The problem: Set down word for word the lines that begin the entries and run through the line containing "runs (sendWithKill pid s) tr r ->". Give nothing further.

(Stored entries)
Lemma runs_service_call {A} op (t : prog _ (Result A)) tr r :
  runs (service_call op t) tr r ->
  (tr = [] /\ exists error, r = Failure error) \/ exists tr0, runs t tr0 r /\ tr = map (lift_event (@Bs)) tr0.
Proof.
  unfold service_call. destruct (cfg_systemd cfg); [intros H%runs_lift; by right|].
  intros [-> ->]. left. split; [done|by eexists].
Qed.
Lemma runs_journal_call {A} op (t : prog _ (Result A)) tr r :
  runs (journal_call op t) tr r ->
  (tr = [] /\ exists error, r = Failure error) \/ exists tr0, runs t tr0 r /\ tr = map (lift_event (@Jn)) tr0.
Proof.
  unfold journal_call. destruct (cfg_systemd cfg); [intros H%runs_lift; by right|].
  intros [-> ->]. left. split; [done|by eexists].
Qed.

(** The signals a provider run was answered positively for. *)
Definition accepted_of (ev : event provE) : option (Z * Z) :=
  match ev with
  | Ev e x =>
      match e in provE X return X -> option (Z * Z) with
      | SignalProvider_send pid s => fun r =>
          match r with Success _ => Some (pid, nativeSignal s) | Failure _ => None end
      | _ => fun _ => None
      end x
  end.
Definition accepted (tr : trace provE) : list (Z * Z) := omap accepted_of tr.

Lemma accepted_cons ev tr : accepted (ev :: tr) = option_list (accepted_of ev) ++ accepted tr.
Proof. unfold accepted. cbn [omap list_omap]. by destruct (accepted_of ev). Qed.

(** A run of calls adds these signals, whatever handle was open before. *)
Definition adds (tr : trace signalE) (sent : list (Z * Z)) : Prop :=
  forall handle, exists handle', forall rest,
    delivered handle (tr ++ rest) = sent ++ delivered handle' rest.

Lemma adds_nil : adds [] [].
Proof. intros handle. by exists handle. Qed.
Lemma adds_app tr1 tr2 l1 l2 : adds tr1 l1 -> adds tr2 l2 -> adds (tr1 ++ tr2) (l1 ++ l2).
Proof.
  intros H1 H2 handle. destruct (H1 handle) as [h1 E1]. destruct (H2 h1) as [h2 E2].
  exists h2. intros rest. by rewrite <- !app_assoc, E1, E2.
Qed.
Lemma adds_observing tr : Forall observing tr -> adds tr [].
Proof. intros H handle. exists handle. intros rest. by apply (observing_trace tr []). Qed.
Lemma adds_open pid a : adds [Ev (PidfdOpen pid) a] [].
Proof. intros handle. by eexists. Qed.
Lemma adds_close fd a : adds [Ev (Close fd) a] [].
Proof. intros handle. by exists handle. Qed.

Lemma sendWithKill_adds pid s tr r :
  runs (sendWithKill pid s) tr r ->
  adds tr (match r with Success _ => [(pid, nativeSignal s)] | Failure _ => [] end).
Proof.
  intros (t1 & sent & t2 & -> & ->%runs_trigger & [-> ->])%runs_bind handle. exists handle.
  intros rest. destruct sent as [errno|[]]; simpl; [done|]. by destruct s.
Qed.

Lemma send_adds policy pid s tr r :
  runs (send policy pid s) tr r ->
  adds tr (match r with Success _ => [(pid, nativeSignal s)] | Failure _ => [] end).
Proof.
  unfold send. destruct policy; [|apply sendWithKill_adds].
  intros (t1 & handle & t2 & -> & H1 & H)%runs_bind.
  apply runs_bind in H1 as (t3 & fd & t4 & -> & ->%runs_trigger & [-> ->]). rewrite app_nil_r.
  destruct fd as [errno|fd].
  - apply (adds_app _ _ []); [apply adds_open|].
    destruct (negb _); [destruct H as [-> ->]; apply adds_nil|by apply sendWithKill_adds in H].
  - apply runs_bind in H as (t5 & sent & t6 & -> & H2 & H).
    apply runs_bind in H2 as (t7 & ans & t8 & -> & ->%runs_trigger & [-> ->]).
    apply runs_bind in H as (t9 & u & t10 & -> & ->%runs_trigger & H).
    destruct ans as [errno|[]].
    + assert (H3 : adds t10 (match r with Success _ => [(pid, nativeSignal s)] | Failure _ => [] end)).
      { destruct (negb _); [destruct H as [-> ->]; apply adds_nil|by apply sendWithKill_adds in H]. }
      intros h. destruct (H3 (Some pid)) as [h' E]. exists h'. intros rest. simpl. by apply E.
    + destruct H as [-> ->]. intros h. exists (Some pid). intros rest. done.
Qed.

Lemma waitForExit_adds policy retries rounds pid timeout tr r :
  runs (waitForExit policy retries rounds pid timeout) tr r -> adds tr [].
Proof.
  assert (Hkill : forall tr r, runs (wait_with_kill rounds pid timeout) tr r -> adds tr []).
  { intros t r0 (t1 & start & t2 & -> & ->%runs_trigger & H)%runs_bind.
    apply runs_wait_loop in H as [Ho _]. apply adds_observing. by constructor. }
  unfold waitForExit. destruct policy; [|apply Hkill].
  intros (t1 & handle & t2 & -> & H1 & H)%runs_bind.
  apply runs_bind in H1 as (t3 & fd & t4 & -> & ->%runs_trigger & [-> ->]). rewrite app_nil_r.
  apply (adds_app _ _ [] []); [apply adds_open|]. destruct fd as [errno|fd].
  - case_bool_decide; [destruct H as [-> ->]; apply adds_nil|].
    destruct (negb _); [destruct H as [-> ->]; apply adds_nil|by eapply Hkill].
  - apply runs_bind in H as (t5 & exited & t6 & -> & H2 & H).
    apply (runs_poll_loop _ _ _ pid) in H2 as [Ho _]; [|apply bounded_timeout_range].
    apply runs_bind in H as (t7 & u & t8 & -> & ->%runs_trigger & [-> ->]).
    apply (adds_app _ _ [] []); [by apply adds_observing|apply adds_close].
Qed.

Lemma capabilities_adds policy tr r : runs (capabilities policy) tr r -> adds tr [].
Proof.
  unfold capabilities. destruct policy; [|intros [-> ->]; apply adds_nil].
  intros (t1 & pid & t2 & -> & ->%runs_trigger & H)%runs_bind.
  apply runs_bind in H as (t3 & handle & t4 & -> & H1 & H).
  apply runs_bind in H1 as (t5 & fd & t6 & -> & ->%runs_trigger & [-> ->]). rewrite app_nil_r.
  apply (adds_app _ _ [] []); [by apply adds_observing; repeat constructor|].
  apply (adds_app _ _ [] []); [apply adds_open|]. destruct fd as [|fd].
  - destruct H as [-> ->]. apply adds_nil.
  - apply runs_bind in H as (t7 & u & t8 & -> & ->%runs_trigger & [-> ->]). apply adds_close.
Qed.

(** Every provider call adds exactly the signal it reports. *)
Lemma linux_adds X (e : provE X) tr x :
  runs (linux X e) tr x -> adds (signal_part tr) (option_list (accepted_of (Ev e x))).
Proof.
  intros H. destruct e; cbn [linux] in H; cbn [accepted_of option_list];
    try (apply runs_service_call in H as [(-> & _)|(tr0 & H & ->)]; rewrite ?signal_part_bs);
    try (apply runs_journal_call in H as [(-> & _)|(tr0 & H & ->)]; rewrite ?signal_part_jn);
    try (apply runs_lift in H as (tr0 & H & ->); rewrite ?signal_part_os, ?signal_part_sg).
  all: try apply adds_nil.
  all: try (apply runs_trigger in H as ->; apply adds_nil).
  - apply send_adds in H. by destruct x.
  - by eapply waitForExit_adds.
  - by eapply capabilities_adds.
Qed.

(** The kernel accepted exactly the signals the upper layer was told about. *)
Lemma kernel_signals_accepted trE trF : realizes linux trE trF -> kernel_signals trF = accepted trE.
Proof.
  intros H. assert (Ha : adds (signal_part trF) (accepted trE)).
  { induction H as [|X e x trE trF1 trF2 H1 _ IH]; [apply adds_nil|].
    rewrite signal_part_app, accepted_cons. apply linux_adds in H1.
    by apply adds_app. }
  destruct (Ha None) as [h E]. specialize (E []). rewrite !app_nil_r in E. exact E.
Qed.

Definition native (sent : Z * ProcessSignal) : Z * Z := (sent.1, nativeSignal sent.2).

Lemma accepted_sublist tr : sublist (accepted tr) (map native (signals tr)).
Proof.
  induction tr as [|[X e x] tr IH]; [constructor|]. rewrite accepted_cons, signals_cons, map_app.
  destruct e; cbn [accepted_of signal_of option_list map app]; try exact IH.
  destruct x; cbn [option_list app]; by constructor.
Qed.

(** C28. End to end: on the Linux adapters, with no assumption about the system,
the signals the kernel accepts while a prepared port is terminated are SIGTERM to
owners of the prepared plan, each at most once and in order; and when what remains
is then forced, they are SIGKILL to owners of that same plan. *)
Theorem release_on_linux {HO : HashOrder} (S : PortService.PortService) port tr0 plan tr1 o tr2 after r :
  runs (interp linux (prepareRelease S port)) tr0 (Success plan) ->
  runs (interp linux (terminate S (obs_value plan))) tr1 (Success o) ->
  rel_remaining (obs_value o) = Some after ->
  runs (interp linux (force S after)) tr2 r ->
  let owners := plan_ownerPids (obs_value plan) in
  sublist (kernel_signals tr1) (map (fun pid => (pid, SIGTERM)) owners) /\
  Forall (fun sent => sent.1 ∈ owners /\ sent.2 = SIGKILL) (kernel_signals tr2).
Proof.
  intros (u0 & H0 & R0)%runs_interp (u1 & H1 & R1)%runs_interp Hafter (u2 & H2 & R2)%runs_interp.
  pose proof (contract_answers linux _ _ R0) as C0. pose proof (contract_answers linux _ _ R1) as C1.
  rewrite (kernel_signals_accepted _ _ R1), (kernel_signals_accepted _ _ R2).
  pose proof (prepareRelease_ordered _ _ _ _ H0 C0) as Hord.
  apply prepareRelease_inv in H0 as (i & _ & _ & Hwf).
  assert (Hwf' : wf_plan S (plan_localPort (obs_value plan)) (obs_value plan))
    by (by rewrite (wf_port _ _ _ Hwf)).
  cbv zeta. split.
  - apply terminate_signals_plan in H1 as (_ & (k & Hk) & _).
    pose proof (accepted_sublist u1) as Hs. rewrite Hk in Hs.
    etransitivity; [exact Hs|]. rewrite map_map.
    rewrite <- (take_drop k (plan_ownerPids (obs_value plan))) at 2. rewrite map_app.
    by apply sublist_inserts_r.
  - destruct (terminate_remaining _ _ _ _ _ Hord C1 H1 Hafter) as (Hin & _ & Hwfa).
    apply force_signals_plan in H2 as (_ & (k & Hk) & _).
    pose proof (accepted_sublist u2) as Hs. rewrite Hk, map_map in Hs.
    apply Forall_forall. intros sent Hsent.
    apply sublist_submseteq in Hs. pose proof (elem_of_submseteq _ _ _ Hsent Hs) as Hin'.
    apply list_elem_of_In, in_map_iff in Hin' as (pid & <- & Hpid%list_elem_of_In).
    split; [|done]. apply (targets_within_owners S (obs_value plan) after); [done..|].
    rewrite <- (take_drop k (plan_ownerPids after)). set_solver.
Qed.

(** ** Jobs down to systemd *)

Definition bus_event (ev : event sysE) : option (event SystemdServiceProvider.busE) :=
  match ev with
  | Ev e x => match e in sysE X return X -> option (event SystemdServiceProvider.busE) with
              | Bs e => fun x => Some (Ev e x)
              | _ => fun _ => None
              end x
  end.
(** The jobs systemd was asked for in a run. *)
Definition manager_jobs (tr : trace sysE) : list (str * str) :=
  SystemdServiceProvider.bus_jobs (omap bus_event tr).

Lemma manager_jobs_app tr1 tr2 : manager_jobs (tr1 ++ tr2) = manager_jobs tr1 ++ manager_jobs tr2.
Proof. unfold manager_jobs. by rewrite omap_app, SystemdServiceProvider.bus_jobs_app. Qed.
Lemma manager_jobs_bs tr : manager_jobs (map (lift_event (@Bs)) tr) = SystemdServiceProvider.bus_jobs tr.
Proof.
  unfold manager_jobs. f_equal. induction tr as [|[X e x] tr IH]; simpl; [done|]. by f_equal.
Qed.
Lemma manager_jobs_other {E} (inj : forall X, E X -> sysE X) tr :
  (forall X (e : E X) x, bus_event (Ev (inj X e) x) = None) -> manager_jobs (map (lift_event inj) tr) = [].
Proof.
  intros H. unfold manager_jobs.
  replace (omap bus_event (map (lift_event inj) tr)) with (@nil (event SystemdServiceProvider.busE)); [done|].
  induction tr as [|[X e x] tr IH]; [done|]. cbn [map lift_event omap list_omap]. by rewrite H.
Qed.

(** The job of the manager for a job of the services. *)
Definition manager_job (j : service_job) : str * str :=
  match j with
  | StartJob u => ($"StartUnit", c_str u)
  | StopJob u => ($"StopUnit", c_str u)
  | RestartJob u => ($"RestartUnit", c_str u)
  end.

Lemma control_jobs op j operation tr r :
  runs (service_call op (SystemdServiceProvider.controlUnit (snd j) (fst j) operation)) tr r ->
  sublist (manager_jobs tr) [(fst j, c_str (snd j))] /\
  (r = Success tt -> manager_jobs tr = [(fst j, c_str (snd j))]).
Proof.
  intros [(-> & error & ->)|(tr0 & H & ->)]%runs_service_call; [split; [apply sublist_nil_l|done]|].
  rewrite manager_jobs_bs.
  apply SystemdServiceProvider.runs_controlUnit in H as [(-> & error & ->)|(-> & _)];
    [split; [apply sublist_nil_l|done]|done].
Qed.

Lemma quiet_service_call {A} op (t : prog _ (Result A)) tr r :
  calls_ok SystemdServiceProvider.no_job t -> runs (service_call op t) tr r -> manager_jobs tr = [].
Proof.
  intros Hc [(-> & _)|(tr0 & H & ->)]%runs_service_call; [done|].
  rewrite manager_jobs_bs. by eapply SystemdServiceProvider.no_job_runs.
Qed.

(** Every provider call submits at most the job it stands for, and submits it when
it reports success. *)
Lemma linux_jobs X (e : provE X) tr x :
  runs (linux X e) tr x ->
  sublist (manager_jobs tr) (map manager_job (option_list (job_of (Ev e x)))).
Proof.
  intros H.
  assert (Hnil : manager_jobs tr = [] -> sublist (manager_jobs tr) (map manager_job (option_list (job_of (Ev e x)))))
    by (intros ->; apply sublist_nil_l).
  destruct e; cbn [linux] in H;
    try (apply Hnil; apply runs_lift in H as (tr0 & H & ->); by apply manager_jobs_other);
    try (apply Hnil; by apply runs_trigger in H as ->);
    try (apply Hnil; apply runs_journal_call in H as [(-> & _)|(tr0 & H & ->)];
         [done|by apply manager_jobs_other]).
  - by eapply Hnil, quiet_service_call, H; apply SystemdServiceProvider.no_job_probe.
  - by eapply Hnil, quiet_service_call, H; apply SystemdServiceProvider.no_job_list.
  - by eapply Hnil, quiet_service_call, H; apply SystemdServiceProvider.no_job_get.
  - by eapply Hnil, quiet_service_call, H; apply SystemdServiceProvider.no_job_unitByPid.
  - by apply (control_jobs _ ($"StartUnit", unit)) in H as [H _].
  - by apply (control_jobs _ ($"StopUnit", unit)) in H as [H _].
  - by apply (control_jobs _ ($"RestartUnit", unit)) in H as [H _].
Qed.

Worked solution:
Lemma runs_service_call {A} op (t : prog _ (Result A)) tr r :
  runs (service_call op t) tr r ->
  (tr = [] /\ exists error, r = Failure error) \/ exists tr0, runs t tr0 r /\ tr = map (lift_event (@Bs)) tr0.
Proof.
  unfold service_call. destruct (cfg_systemd cfg); [intros H%runs_lift; by right|].
  intros [-> ->]. left. split; [done|by eexists].
Qed.
Lemma runs_journal_call {A} op (t : prog _ (Result A)) tr r :
  runs (journal_call op t) tr r ->
  (tr = [] /\ exists error, r = Failure error) \/ exists tr0, runs t tr0 r /\ tr = map (lift_event (@Jn)) tr0.
Proof.
  unfold journal_call. destruct (cfg_systemd cfg); [intros H%runs_lift; by right|].
  intros [-> ->]. left. split; [done|by eexists].
Qed.

(** The signals a provider run was answered positively for. *)
Definition accepted_of (ev : event provE) : option (Z * Z) :=
  match ev with
  | Ev e x =>
      match e in provE X return X -> option (Z * Z) with
      | SignalProvider_send pid s => fun r =>
          match r with Success _ => Some (pid, nativeSignal s) | Failure _ => None end
      | _ => fun _ => None
      end x
  end.
Definition accepted (tr : trace provE) : list (Z * Z) := omap accepted_of tr.

Lemma accepted_cons ev tr : accepted (ev :: tr) = option_list (accepted_of ev) ++ accepted tr.
Proof. unfold accepted. cbn [omap list_omap]. by destruct (accepted_of ev). Qed.

(** A run of calls adds these signals, whatever handle was open before. *)
Definition adds (tr : trace signalE) (sent : list (Z * Z)) : Prop :=
  forall handle, exists handle', forall rest,
    delivered handle (tr ++ rest) = sent ++ delivered handle' rest.

Lemma adds_nil : adds [] [].
Proof. intros handle. by exists handle. Qed.
Lemma adds_app tr1 tr2 l1 l2 : adds tr1 l1 -> adds tr2 l2 -> adds (tr1 ++ tr2) (l1 ++ l2).
Proof.
  intros H1 H2 handle. destruct (H1 handle) as [h1 E1]. destruct (H2 h1) as [h2 E2].
  exists h2. intros rest. by rewrite <- !app_assoc, E1, E2.
Qed.
Lemma adds_observing tr : Forall observing tr -> adds tr [].
Proof. intros H handle. exists handle. intros rest. by apply (observing_trace tr []). Qed.
Lemma adds_open pid a : adds [Ev (PidfdOpen pid) a] [].
Proof. intros handle. by eexists. Qed.
Lemma adds_close fd a : adds [Ev (Close fd) a] [].
Proof. intros handle. by exists handle. Qed.

Lemma sendWithKill_adds pid s tr r :
  runs (sendWithKill pid s) tr r ->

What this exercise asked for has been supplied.